*** RECORDS SUPPLIED

(* ===== verification/Prelude.v ===== *)
(** * Row identity and fragment history in Lance

    Lance gives every row of a table a 64-bit identity.  A row _address_ is the
    place of a row, its fragment and its offset there; a _stable row id_ stays
    with the row when compaction moves it.  Each fragment carries the sequence
    of its row ids and the dataset versions at which its rows were created and
    last updated; an index maps ids to addresses; selection masks and deletion
    vectors say which rows a query sees; remaps and the fragment reuse history
    say where a compaction moved them, and index maintenance keeps the indices
    honest about it.  All of this is compressed and read through stateful
    cursors.  This development models that part of the program and proves that
    none of the compression and none of the state is observable: every
    operation agrees with the plain list, set or map it stands for.

    ** Parts

    Sequences of row ids and versions ([lance-table/src/rowids*]):
    - Row addresses ([lance-core/src/utils/address.rs]): [RowAddress].
    - The containers a segment is made of ([rowids/bitmap.rs],
      [rowids/encoded_array.rs], [rowids/runs.rs]): [Bitmap], [EncodedArray],
      [HoleRuns].
    - One segment of ids in six encodings ([rowids/segment.rs]): [Segment] has
      the type, the queries and the cursor for single reads, [SegmentBuild] the
      choice of encoding and the operations that make segments, [SegmentRuns]
      the runs of consecutive ids, [SegmentCursor] the two batch decoders.
    - A fragment's sequence of segments ([rowids.rs]): [Sequence] has the
      queries, [extend], [delete], [mask] and [slice]; [SequenceCursor] the
      reader that streams keep; [ChunkEncoder] re-encoding; [Rechunk] the
      distribution of ids over new fragments and the selection of a batch.
    - The protobuf form ([rowids/serde.rs], [protos/rowids.proto]): [Prost] is
      the interface of the codec, [Serde] the code.
    - Row versions ([rowids/version.rs]): [Version] has the sequences,
      [VersionCursor] their reader, [VersionMeta] the bytes in a fragment's
      metadata and the functions that keep them up to date.

    Sets of rows ([lance-select/src], [lance-core/src/utils/deletion.rs]):
    - [TreeMap] has [RowAddrTreeMap] of [mask.rs], [TreeMapAlgebra] its set
      algebra, [TreeMapBuild] its construction from sorted rows and ranges,
      [TreeMapCodec] its bytes.
    - [RowMask] has the allow and block lists of addresses, [RowIdMask] the
      trait [RowSetOps] and the masks of stable ids, [NullableMask] the masks
      with nulls ([mask/nullable.rs]), [IndexResult] the intervals an index
      search returns ([result.rs]).
    - [Deletion] has the deletion vectors and the mapper of offsets.
    - [SequenceMap] and [OffsetRanges] turn sequences into sets and masks into
      the offset ranges of a scan ([rowids.rs]).

    The row-id index ([lance-table/src/rowids/index.rs], [index/batch.rs]):
    - [RowIdIndex] is the model of both representations and of what a lookup
      means; [RowIdLookup] is about positions within a segment, [RowIdProbe]
      about the tree of pieces, [RowIdMerged] about the range map and the choice
      between the two, [RowIdBatch] about batched lookups.

    Moved rows ([lance-core/src/utils/row_addr_remap.rs], [fragment_reuse.rs],
    [stable_partition.rs], [lance-table/src/system_index/frag_reuse]):
    - [RankedOffsets], [Remap], [RemapChain] and [RemapBatch] have the remaps of
      compactions, alone, chained and applied to a batch; [FragmentReuse] the
      reader trait over them; [StablePartition] the mapping of a rewrite that
      distributes rows by label.
    - [Ledger] is the model of the fragment reuse history ([ledger.rs],
      [protos/table.proto]); [LedgerOrder] is about the order of its
      transitions, [LedgerDecode] about decoding; [Lineage] has the walk from a
      fragment to where its rows went ([lineage.rs]).

    Commits ([lance-table/src/transaction], [feature_flags.rs], [gate.rs]):
    - [SchemaFields] has the walks over a schema that index maintenance needs,
      [IndexCoverage] the withdrawal and recalculation of coverage,
      [RewriteCommit] the fragment list after a rewrite, [RewriteIndices] the
      swap of the index segments it rewrote and [IndexRetention] the choice of
      the indices a commit keeps ([index_maintenance.rs], [manifest_build.rs]).
    - [FeatureFlags] has the flag words of a manifest, [WriteGate] the operations
      a table with a history admits, and [FlagCommit] the way of the words through
      a commit, a restore or a clone to the published manifest
      ([manifest_build.rs], [format/manifest.rs], [lance/src/dataset.rs],
      [lance/src/io/commit.rs], [lance/src/dataset/versions/mod.rs]).
    - [Backoff] has the delays between retries ([utils/backoff.rs]).

    [Lists] and [Bits] hold the standard-library code that is used throughout
    (binary search, partition point, sorting, popcounts, little-endian bytes)
    with its specification; this file the integers, results and tactics.

    The layers build on each other in this order.  A segment owns its
    containers, a sequence its segments; the version code reuses segments as
    spans and the re-chunking loop of the sequences; masks are made of tree
    maps, the row-id index of sequences and deletion vectors; a ledger builds
    remaps, the lineage walks a ledger, and coverage is withdrawn along the
    lineage.  Decoding goes through constructors that re-establish every
    invariant, so a well-formedness predicate ([wf], [ledger_ok] and the like)
    holds for everything that is decoded or built, and every operation
    preserves it.

    ** How the code is modelled

    Each function of the source is a definition of the same name; a loop is a
    [Fixpoint] of its own with the loop's variables as arguments, and a method
    name that several types share has the type in front ([chain_get],
    [slot_with_unit]).  Unsigned integers are values of [Z]; additions,
    subtractions and casts that can leave their type are written with the
    wrap-around they have in release builds ([+w], [-w] for [u64] and [usize],
    [+d], [-d] for [u32]), and [usize] has 64 bits.  A result is [Ok], [Err]
    with the kind of error, or [Panic]: indexing out of range, [unwrap] of
    nothing, a failed assertion and an allocation over [isize::MAX] bytes are
    panics, so "never panics" is part of every theorem that says [Ok].  Code
    that mutates [&mut self] returns the new state; where it may fail half-way
    ([VersionCursor], [FeatureFlags]) it returns its result together with the
    state it leaves behind.  A hash map is a [gmap]; where the code iterates
    over one and the order could show, the order is a parameter ([HashOrder]).
    Error messages and log lines are not modelled.

    Loops without a structural argument take fuel, and the theorems include that
    it suffices; running out of it is [Panic], so it cannot hide in a theorem
    about [Ok].  The bounds: a cursor advances at most once per segment or run;
    the re-chunking loop consumes one item or finishes a chunk; the re-encoder's
    clipping loop crosses one chunk boundary per step; bitmap scans one byte,
    word or run edge per step; wire decoding takes one byte at least per field
    or record; range insertion and bucketing one fragment or row per step; the
    searches ([map_offset_loop], the lanes of a batch) halve or shrink their
    interval; a probe visits every node of the tree of pieces at most once; a
    lookup through a chain moves to a later step each time; [drain] places one
    transition per round; the lineage walk expands each destination once; the
    walks over a schema visit each field once.

    Crates that are not part of the repository are type classes with their
    documented behaviour as laws, and each has an instance that satisfies them:
    roaring bitmaps ([Roaring], [RoaringRanks]) and treemaps ([Treemap],
    [TreemapParts]), protobuf ([Prost], [VersionProst], [ReuseCodec], which also
    has the hash and the parsing of uuids), Arrow arrays and buffers ([Arrow],
    [ArrowBatch], [BooleanBuffers], [NullBuffers]), iterator adaptors
    ([Itertools]), range maps ([RangeMaps]) and random numbers ([RandomRange]).
    Theorems hold for every instance; their witnesses use the given ones.

    ** What is proved

    - Containers and segments: all queries agree with the list of values for
      every encoding, including byte-wise counting, run extraction, searches on
      narrowed offsets and both batch decoders; the operations that build
      segments produce the intended list whatever encoding is selected.
    - Sequences: the same for whole sequences; a cursor in any reachable state
      reads what indexing reads; re-encoding, re-chunking and selection keep,
      cut and pick exactly, with their errors.
    - Serialization: writing and reading back keeps the ids; arbitrary bytes give
      an error or a well-formed sequence with a length that does not overflow.
    - Versions: run-length encoding round-trips; lookups, iteration, masking,
      re-chunking and the indexed cursor agree with one version per row; a
      refresh changes exactly the updated rows.
    - Selection: the operations on tree maps and masks are the set operations on
      rows, those on nullable masks three-valued logic; an index expression
      keeps a sound interval; serialized forms read back.
    - Deletion vectors and scans: the offset mapper finds the row at an offset;
      offset ranges list exactly the selected offsets, on every path.
    - The row-id index: both representations answer what the live rows of the
      fragments say, alone and in batches, or report an id that is live twice.
    - Remaps: a compaction maps the k-th surviving row to the k-th new row;
      chains are composition, with or without the index by fragment; a batch is
      its rows one by one; bad groups are refused.  A stable partition sends a
      row to the number of earlier rows with its label, its counts round-trip.
    - History: any bytes decode to a well-formed, ordered ledger or an error; the
      lineage walk ends with exactly the fragments reached.
    - Commits: coverage is withdrawn from everything stale and nothing that is
      left is served unfiltered; compaction moves coverage group by group; a
      rewrite loses and repeats no fragment, and makes no coverage of a fragment
      outside the new list; rewritten segments are swapped in place, with the coverage of all
      their sources, or the plan is refused; no index name and no live coverage
      is lost; the flag words have exactly the bits of the features in use, a
      build can open what it publishes, sticky flags stay over any number of
      commits, restores and clones; the gate admits exactly the listed shapes, an
      admitted bare rewrite changes no coverage, and a tagged entry comes only
      from the commit path.
    - Retries: delays stay in their bounds at every saturation.

    Where the code departs from what it means to do, a lemma shows it; among
    them [rechunk_trailing_empty], the open-range case of [select_row_ids_spec],
    the spurious version of [versions_iteration], the bit order of
    [serde_bitmap_bit_order], [treemap_insert_range_diverges],
    [empty_range_selects_row_zero], [odd_fragment_carry_lost],
    [repeated_id_differs], [tagged_rewrite_keeps_containers] and
    [drained_table_admits_untagged_entry].

    ** Not modelled

    Of the files above: debug assertions, memory accounting ([DeepSizeOf]), the
    cache codecs, the integer hasher, equality of remap chains, the conversion
    from a whole [RoaringTreemap] and the JSON form of the metadata.  Of index
    maintenance: the registration of pure rewrites, overlay staleness and the
    columns a merge rewrote, which need the data files of a fragment.  Of the
    feature flags: the checks of the cleanup configuration.  Of the building,
    restoring and writing of manifests: everything but the assignment of fragment
    ids and the flag words; in [FlagCommit] the contents this code leaves in a
    manifest, the outcome of its other checks, the flags its seed writers require
    and the registry of index types are arguments, over which the theorems
    quantify.  Not at all: conflict resolution, which combines all table
    metadata; rate control, whose rates are floating-point numbers; the array
    encodings and the file format; object-store I/O; the indexes themselves;
    query integration; namespaces and the language bindings. *)

From Stdlib Require Import ZArith Lia.
From stdpp Require Import base option list numbers sorting sets gmap.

******

▶ **EXERCISE DIRECTIONS**: Every line of the entries above that includes "have" should be copied.

▶ **ANSWER**:
    - [RankedOffsets], [Remap], [RemapChain] and [RemapBatch] have the remaps of
    wrap-around they have in release builds ([+w], [-w] for [u64] and [usize],
      is lost; the flag words have exactly the bits of the features in use, a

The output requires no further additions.